Among the entries below, find the line with "usable prop = true", then quote it and each following line up to and including the line with "intros H. unfold removeKeyFromObject.", and nothing else.
◇ ◇ ◇ ◇
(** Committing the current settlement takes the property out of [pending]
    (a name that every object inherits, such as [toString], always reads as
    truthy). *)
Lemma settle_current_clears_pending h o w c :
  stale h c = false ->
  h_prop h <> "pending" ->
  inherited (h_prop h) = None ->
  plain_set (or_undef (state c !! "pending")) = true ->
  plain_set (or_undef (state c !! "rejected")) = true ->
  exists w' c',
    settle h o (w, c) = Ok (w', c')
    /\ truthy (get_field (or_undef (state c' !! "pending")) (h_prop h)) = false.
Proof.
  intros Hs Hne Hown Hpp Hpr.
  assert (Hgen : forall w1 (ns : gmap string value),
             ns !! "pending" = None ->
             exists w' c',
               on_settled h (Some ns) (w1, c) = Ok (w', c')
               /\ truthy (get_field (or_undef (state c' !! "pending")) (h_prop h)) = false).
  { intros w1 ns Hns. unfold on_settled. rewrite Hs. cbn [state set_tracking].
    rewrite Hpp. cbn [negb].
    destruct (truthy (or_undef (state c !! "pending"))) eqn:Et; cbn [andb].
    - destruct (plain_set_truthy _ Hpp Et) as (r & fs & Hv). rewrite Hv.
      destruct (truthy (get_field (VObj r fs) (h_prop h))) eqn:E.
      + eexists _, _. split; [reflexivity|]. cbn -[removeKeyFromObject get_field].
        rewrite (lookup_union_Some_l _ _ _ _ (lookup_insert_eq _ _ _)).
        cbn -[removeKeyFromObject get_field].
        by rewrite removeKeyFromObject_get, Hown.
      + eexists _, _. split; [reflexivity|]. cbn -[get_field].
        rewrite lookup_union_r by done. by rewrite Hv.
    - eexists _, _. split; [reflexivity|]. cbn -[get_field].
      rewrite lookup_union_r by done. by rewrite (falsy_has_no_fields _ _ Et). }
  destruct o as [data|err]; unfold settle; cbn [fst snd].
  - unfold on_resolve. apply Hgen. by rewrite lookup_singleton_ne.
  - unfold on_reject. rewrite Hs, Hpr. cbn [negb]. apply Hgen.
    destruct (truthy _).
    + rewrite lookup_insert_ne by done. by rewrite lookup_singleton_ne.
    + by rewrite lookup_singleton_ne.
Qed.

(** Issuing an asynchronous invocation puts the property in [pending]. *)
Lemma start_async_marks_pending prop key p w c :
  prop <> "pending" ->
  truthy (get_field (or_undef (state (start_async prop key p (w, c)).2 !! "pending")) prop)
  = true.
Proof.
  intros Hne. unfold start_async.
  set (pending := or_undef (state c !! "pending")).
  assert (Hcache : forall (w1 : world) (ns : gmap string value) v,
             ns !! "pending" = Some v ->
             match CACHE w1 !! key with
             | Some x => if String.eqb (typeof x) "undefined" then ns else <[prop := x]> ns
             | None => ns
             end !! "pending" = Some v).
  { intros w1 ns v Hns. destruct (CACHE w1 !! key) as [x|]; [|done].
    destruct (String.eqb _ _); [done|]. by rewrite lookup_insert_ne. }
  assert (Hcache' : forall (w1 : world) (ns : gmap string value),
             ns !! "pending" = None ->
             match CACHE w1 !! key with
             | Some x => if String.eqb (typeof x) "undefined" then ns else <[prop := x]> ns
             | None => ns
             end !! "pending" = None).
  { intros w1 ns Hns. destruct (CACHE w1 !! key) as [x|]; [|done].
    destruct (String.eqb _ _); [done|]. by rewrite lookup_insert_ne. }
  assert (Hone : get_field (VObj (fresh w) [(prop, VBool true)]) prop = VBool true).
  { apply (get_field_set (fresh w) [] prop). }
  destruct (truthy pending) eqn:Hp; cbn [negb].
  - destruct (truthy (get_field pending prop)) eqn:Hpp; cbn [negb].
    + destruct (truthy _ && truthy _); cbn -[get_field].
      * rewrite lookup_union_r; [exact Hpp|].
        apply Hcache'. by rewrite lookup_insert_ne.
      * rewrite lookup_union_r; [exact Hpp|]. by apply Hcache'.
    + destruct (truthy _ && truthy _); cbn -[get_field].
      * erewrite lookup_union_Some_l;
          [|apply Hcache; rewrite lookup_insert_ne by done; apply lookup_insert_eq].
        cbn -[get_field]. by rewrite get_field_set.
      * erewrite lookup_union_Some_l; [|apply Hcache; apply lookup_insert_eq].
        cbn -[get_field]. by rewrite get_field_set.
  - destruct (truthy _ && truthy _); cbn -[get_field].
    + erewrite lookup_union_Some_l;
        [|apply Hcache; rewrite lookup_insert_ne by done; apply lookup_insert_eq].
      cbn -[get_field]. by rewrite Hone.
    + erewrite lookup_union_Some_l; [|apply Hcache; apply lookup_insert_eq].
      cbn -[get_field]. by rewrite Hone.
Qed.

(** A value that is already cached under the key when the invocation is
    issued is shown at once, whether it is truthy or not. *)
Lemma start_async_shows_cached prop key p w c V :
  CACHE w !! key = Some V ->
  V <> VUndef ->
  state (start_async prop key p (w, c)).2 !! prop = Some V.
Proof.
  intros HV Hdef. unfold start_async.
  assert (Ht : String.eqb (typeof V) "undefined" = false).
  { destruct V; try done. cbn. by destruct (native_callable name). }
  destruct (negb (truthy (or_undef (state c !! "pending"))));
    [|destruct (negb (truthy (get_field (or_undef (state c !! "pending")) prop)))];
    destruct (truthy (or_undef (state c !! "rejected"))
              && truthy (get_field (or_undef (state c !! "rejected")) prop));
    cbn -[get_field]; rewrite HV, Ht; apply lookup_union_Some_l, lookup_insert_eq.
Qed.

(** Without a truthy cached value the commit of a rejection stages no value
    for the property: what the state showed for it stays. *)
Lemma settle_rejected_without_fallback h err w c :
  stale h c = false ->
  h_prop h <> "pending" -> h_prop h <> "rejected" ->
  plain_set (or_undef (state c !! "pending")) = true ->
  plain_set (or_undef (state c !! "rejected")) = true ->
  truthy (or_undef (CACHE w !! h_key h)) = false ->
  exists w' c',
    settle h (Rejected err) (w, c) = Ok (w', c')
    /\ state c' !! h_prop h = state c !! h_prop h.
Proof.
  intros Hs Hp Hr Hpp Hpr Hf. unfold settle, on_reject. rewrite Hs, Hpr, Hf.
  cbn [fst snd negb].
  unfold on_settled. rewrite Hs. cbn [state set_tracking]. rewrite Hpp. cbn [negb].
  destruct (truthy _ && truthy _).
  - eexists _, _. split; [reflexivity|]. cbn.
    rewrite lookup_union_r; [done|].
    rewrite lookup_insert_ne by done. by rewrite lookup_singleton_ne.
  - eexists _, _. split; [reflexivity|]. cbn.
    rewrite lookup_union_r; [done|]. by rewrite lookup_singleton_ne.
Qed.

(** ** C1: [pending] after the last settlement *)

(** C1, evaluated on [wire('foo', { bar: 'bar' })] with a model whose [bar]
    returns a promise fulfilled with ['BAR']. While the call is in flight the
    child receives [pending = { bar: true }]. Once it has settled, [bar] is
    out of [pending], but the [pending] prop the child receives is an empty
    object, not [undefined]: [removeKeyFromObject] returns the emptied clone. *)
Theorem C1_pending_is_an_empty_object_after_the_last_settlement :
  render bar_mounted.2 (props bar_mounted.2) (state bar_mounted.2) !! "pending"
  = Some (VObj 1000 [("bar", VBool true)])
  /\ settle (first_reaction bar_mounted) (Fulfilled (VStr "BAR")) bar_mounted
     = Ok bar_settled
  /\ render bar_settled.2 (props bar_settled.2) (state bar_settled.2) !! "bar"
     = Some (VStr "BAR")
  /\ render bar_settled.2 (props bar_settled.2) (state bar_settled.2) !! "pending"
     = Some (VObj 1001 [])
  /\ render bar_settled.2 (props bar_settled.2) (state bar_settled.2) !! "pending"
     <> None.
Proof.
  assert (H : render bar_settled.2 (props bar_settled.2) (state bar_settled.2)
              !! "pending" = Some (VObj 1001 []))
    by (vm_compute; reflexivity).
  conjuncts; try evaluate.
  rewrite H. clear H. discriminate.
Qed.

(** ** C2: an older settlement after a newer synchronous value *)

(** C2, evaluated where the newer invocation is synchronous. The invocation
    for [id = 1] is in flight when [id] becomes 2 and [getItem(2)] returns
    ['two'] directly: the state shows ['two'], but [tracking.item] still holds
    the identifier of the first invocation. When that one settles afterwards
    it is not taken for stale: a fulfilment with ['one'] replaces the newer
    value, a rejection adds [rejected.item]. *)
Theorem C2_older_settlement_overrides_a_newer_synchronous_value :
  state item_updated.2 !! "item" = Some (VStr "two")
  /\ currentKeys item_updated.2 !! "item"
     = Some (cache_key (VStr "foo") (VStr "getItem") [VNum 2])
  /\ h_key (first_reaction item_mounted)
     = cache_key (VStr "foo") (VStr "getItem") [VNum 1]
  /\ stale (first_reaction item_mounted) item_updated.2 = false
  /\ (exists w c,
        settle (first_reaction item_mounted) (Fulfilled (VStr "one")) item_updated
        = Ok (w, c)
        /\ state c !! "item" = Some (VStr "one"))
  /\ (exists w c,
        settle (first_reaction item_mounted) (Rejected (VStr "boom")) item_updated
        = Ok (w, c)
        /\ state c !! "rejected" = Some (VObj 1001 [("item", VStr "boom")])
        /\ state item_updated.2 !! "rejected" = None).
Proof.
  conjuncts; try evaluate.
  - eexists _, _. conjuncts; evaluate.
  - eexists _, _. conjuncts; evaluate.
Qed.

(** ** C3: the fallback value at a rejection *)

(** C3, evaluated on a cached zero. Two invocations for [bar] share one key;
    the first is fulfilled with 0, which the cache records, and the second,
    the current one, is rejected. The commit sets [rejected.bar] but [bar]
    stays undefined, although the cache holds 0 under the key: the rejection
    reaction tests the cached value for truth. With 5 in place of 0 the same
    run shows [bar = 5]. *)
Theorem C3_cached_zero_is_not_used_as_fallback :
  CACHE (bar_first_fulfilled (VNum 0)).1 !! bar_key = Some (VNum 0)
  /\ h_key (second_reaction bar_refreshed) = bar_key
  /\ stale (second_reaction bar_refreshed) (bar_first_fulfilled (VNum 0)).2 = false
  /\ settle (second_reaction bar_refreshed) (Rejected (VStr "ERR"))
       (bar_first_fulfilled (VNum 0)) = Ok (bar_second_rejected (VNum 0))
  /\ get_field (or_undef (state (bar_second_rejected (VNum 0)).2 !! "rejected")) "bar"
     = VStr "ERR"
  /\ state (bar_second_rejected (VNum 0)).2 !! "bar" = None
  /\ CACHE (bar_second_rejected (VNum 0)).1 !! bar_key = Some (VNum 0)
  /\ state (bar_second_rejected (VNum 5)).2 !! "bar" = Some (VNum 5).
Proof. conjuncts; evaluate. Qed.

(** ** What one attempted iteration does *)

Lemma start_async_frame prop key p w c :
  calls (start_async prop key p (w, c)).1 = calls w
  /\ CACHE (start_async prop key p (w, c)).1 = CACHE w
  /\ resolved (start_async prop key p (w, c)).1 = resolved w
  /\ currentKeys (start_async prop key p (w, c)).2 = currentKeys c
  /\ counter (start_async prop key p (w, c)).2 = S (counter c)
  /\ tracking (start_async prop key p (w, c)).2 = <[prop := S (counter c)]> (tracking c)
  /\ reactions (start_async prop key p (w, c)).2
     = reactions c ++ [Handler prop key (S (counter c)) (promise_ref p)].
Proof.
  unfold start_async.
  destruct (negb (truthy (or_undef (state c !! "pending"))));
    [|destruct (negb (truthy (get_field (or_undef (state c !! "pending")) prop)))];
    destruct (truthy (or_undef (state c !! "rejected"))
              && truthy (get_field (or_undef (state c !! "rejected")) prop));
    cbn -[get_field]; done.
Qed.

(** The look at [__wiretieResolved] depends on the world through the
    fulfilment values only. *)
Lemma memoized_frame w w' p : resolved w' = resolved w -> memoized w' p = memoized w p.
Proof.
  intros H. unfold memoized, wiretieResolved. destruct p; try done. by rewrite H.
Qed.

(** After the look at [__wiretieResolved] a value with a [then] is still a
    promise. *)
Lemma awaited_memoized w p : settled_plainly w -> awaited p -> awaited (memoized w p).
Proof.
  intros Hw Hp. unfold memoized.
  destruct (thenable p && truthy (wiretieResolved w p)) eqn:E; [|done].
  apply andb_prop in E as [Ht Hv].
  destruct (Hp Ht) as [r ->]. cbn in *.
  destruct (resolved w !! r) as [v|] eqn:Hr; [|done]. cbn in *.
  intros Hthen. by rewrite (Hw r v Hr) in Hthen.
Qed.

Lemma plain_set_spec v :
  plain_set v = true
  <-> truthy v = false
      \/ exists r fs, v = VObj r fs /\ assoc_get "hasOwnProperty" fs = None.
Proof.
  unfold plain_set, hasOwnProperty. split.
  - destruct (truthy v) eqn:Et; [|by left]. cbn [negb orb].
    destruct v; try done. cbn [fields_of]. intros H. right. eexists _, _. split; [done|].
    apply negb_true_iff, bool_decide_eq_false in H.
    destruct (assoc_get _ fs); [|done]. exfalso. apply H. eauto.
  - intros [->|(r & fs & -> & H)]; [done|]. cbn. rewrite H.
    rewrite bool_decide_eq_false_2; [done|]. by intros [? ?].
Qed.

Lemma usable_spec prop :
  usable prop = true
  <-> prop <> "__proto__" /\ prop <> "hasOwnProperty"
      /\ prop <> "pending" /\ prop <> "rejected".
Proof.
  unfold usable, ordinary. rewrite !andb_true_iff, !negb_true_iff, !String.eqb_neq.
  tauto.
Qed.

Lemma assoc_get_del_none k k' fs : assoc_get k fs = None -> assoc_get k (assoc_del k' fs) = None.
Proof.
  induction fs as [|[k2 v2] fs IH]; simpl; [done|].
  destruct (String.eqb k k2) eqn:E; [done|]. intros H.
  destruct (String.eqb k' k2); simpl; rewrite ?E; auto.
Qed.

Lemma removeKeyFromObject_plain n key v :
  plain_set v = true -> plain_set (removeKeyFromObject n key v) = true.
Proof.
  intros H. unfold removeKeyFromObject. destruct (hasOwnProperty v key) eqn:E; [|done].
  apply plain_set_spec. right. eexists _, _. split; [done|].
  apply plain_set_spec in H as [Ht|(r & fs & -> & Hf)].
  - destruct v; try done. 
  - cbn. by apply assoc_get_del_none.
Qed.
◇ ◇ ◇ ◇
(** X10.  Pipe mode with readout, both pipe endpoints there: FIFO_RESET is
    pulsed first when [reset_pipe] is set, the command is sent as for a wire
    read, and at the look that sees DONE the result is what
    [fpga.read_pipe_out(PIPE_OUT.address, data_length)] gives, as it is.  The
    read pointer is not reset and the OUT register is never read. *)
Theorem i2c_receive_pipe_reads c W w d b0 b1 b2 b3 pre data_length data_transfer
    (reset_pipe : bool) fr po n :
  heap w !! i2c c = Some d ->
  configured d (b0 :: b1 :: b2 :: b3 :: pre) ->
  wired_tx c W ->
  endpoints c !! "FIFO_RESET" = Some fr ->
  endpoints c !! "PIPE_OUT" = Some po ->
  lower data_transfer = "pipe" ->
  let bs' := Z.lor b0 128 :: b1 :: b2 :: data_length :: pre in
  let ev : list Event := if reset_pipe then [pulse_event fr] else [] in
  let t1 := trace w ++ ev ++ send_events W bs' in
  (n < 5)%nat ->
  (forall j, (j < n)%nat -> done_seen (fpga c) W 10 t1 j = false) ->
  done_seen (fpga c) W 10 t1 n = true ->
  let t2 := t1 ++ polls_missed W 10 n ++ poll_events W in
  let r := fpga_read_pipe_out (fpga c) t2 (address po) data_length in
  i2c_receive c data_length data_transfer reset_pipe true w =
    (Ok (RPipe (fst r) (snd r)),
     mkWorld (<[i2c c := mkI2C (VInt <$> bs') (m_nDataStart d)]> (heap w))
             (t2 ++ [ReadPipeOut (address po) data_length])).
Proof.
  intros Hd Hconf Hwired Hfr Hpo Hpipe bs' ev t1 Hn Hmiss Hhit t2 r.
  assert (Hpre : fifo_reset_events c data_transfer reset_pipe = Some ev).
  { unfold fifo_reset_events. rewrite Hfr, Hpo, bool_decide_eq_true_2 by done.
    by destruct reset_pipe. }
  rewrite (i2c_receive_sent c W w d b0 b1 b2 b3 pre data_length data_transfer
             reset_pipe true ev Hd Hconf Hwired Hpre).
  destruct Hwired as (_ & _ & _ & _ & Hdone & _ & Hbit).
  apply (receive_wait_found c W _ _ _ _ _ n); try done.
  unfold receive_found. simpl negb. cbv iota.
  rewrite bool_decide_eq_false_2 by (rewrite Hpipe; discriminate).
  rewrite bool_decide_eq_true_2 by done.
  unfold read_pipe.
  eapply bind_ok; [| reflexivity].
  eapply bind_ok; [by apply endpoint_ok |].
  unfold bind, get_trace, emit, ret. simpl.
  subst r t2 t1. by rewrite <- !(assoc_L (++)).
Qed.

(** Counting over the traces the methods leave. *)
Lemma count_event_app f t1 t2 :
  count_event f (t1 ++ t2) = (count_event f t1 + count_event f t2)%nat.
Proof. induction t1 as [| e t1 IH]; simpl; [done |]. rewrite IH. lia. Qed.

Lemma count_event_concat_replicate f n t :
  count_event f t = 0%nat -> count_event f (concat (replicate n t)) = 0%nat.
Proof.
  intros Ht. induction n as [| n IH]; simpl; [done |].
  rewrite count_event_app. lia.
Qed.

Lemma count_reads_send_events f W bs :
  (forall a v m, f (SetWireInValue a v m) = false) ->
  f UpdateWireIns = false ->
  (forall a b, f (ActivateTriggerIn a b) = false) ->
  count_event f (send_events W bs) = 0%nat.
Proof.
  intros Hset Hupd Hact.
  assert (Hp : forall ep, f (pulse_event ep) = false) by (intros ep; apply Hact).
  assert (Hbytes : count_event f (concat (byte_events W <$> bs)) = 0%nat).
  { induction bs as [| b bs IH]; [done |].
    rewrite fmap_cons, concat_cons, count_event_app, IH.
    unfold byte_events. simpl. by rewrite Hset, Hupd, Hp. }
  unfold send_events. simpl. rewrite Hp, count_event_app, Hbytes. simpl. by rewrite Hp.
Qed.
◇ ◇ ◇ ◇
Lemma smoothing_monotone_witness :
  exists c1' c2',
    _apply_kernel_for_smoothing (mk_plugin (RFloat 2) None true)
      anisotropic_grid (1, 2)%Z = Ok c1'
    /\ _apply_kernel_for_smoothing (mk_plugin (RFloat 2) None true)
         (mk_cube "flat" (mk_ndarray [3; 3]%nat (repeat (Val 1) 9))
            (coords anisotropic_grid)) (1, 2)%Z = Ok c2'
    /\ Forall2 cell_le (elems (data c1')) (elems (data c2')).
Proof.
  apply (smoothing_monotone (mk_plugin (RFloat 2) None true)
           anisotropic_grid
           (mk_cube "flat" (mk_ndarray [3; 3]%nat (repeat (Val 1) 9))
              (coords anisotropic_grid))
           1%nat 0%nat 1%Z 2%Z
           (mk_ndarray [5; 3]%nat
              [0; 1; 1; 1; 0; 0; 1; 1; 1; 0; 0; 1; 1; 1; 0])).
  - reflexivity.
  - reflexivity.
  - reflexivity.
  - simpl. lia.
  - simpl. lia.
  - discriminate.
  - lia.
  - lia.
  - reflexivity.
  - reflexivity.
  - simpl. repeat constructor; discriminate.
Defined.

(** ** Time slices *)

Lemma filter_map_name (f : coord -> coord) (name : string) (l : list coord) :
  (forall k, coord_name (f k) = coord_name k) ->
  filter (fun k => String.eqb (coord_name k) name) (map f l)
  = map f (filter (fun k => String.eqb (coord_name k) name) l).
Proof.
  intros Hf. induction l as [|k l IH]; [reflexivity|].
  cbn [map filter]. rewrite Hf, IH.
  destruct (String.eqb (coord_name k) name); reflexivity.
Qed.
◇ ◇ ◇ ◇
**SOLUTION TO THIS TASK**
  usable prop = true
  <-> prop <> "__proto__" /\ prop <> "hasOwnProperty"
      /\ prop <> "pending" /\ prop <> "rejected".
Proof.
  unfold usable, ordinary. rewrite !andb_true_iff, !negb_true_iff, !String.eqb_neq.
  tauto.
Qed.

Lemma assoc_get_del_none k k' fs : assoc_get k fs = None -> assoc_get k (assoc_del k' fs) = None.
Proof.
  induction fs as [|[k2 v2] fs IH]; simpl; [done|].
  destruct (String.eqb k k2) eqn:E; [done|]. intros H.
  destruct (String.eqb k' k2); simpl; rewrite ?E; auto.
Qed.

Lemma removeKeyFromObject_plain n key v :
  plain_set v = true -> plain_set (removeKeyFromObject n key v) = true.
Proof.
  intros H. unfold removeKeyFromObject. destruct (hasOwnProperty v key) eqn:E; [|done].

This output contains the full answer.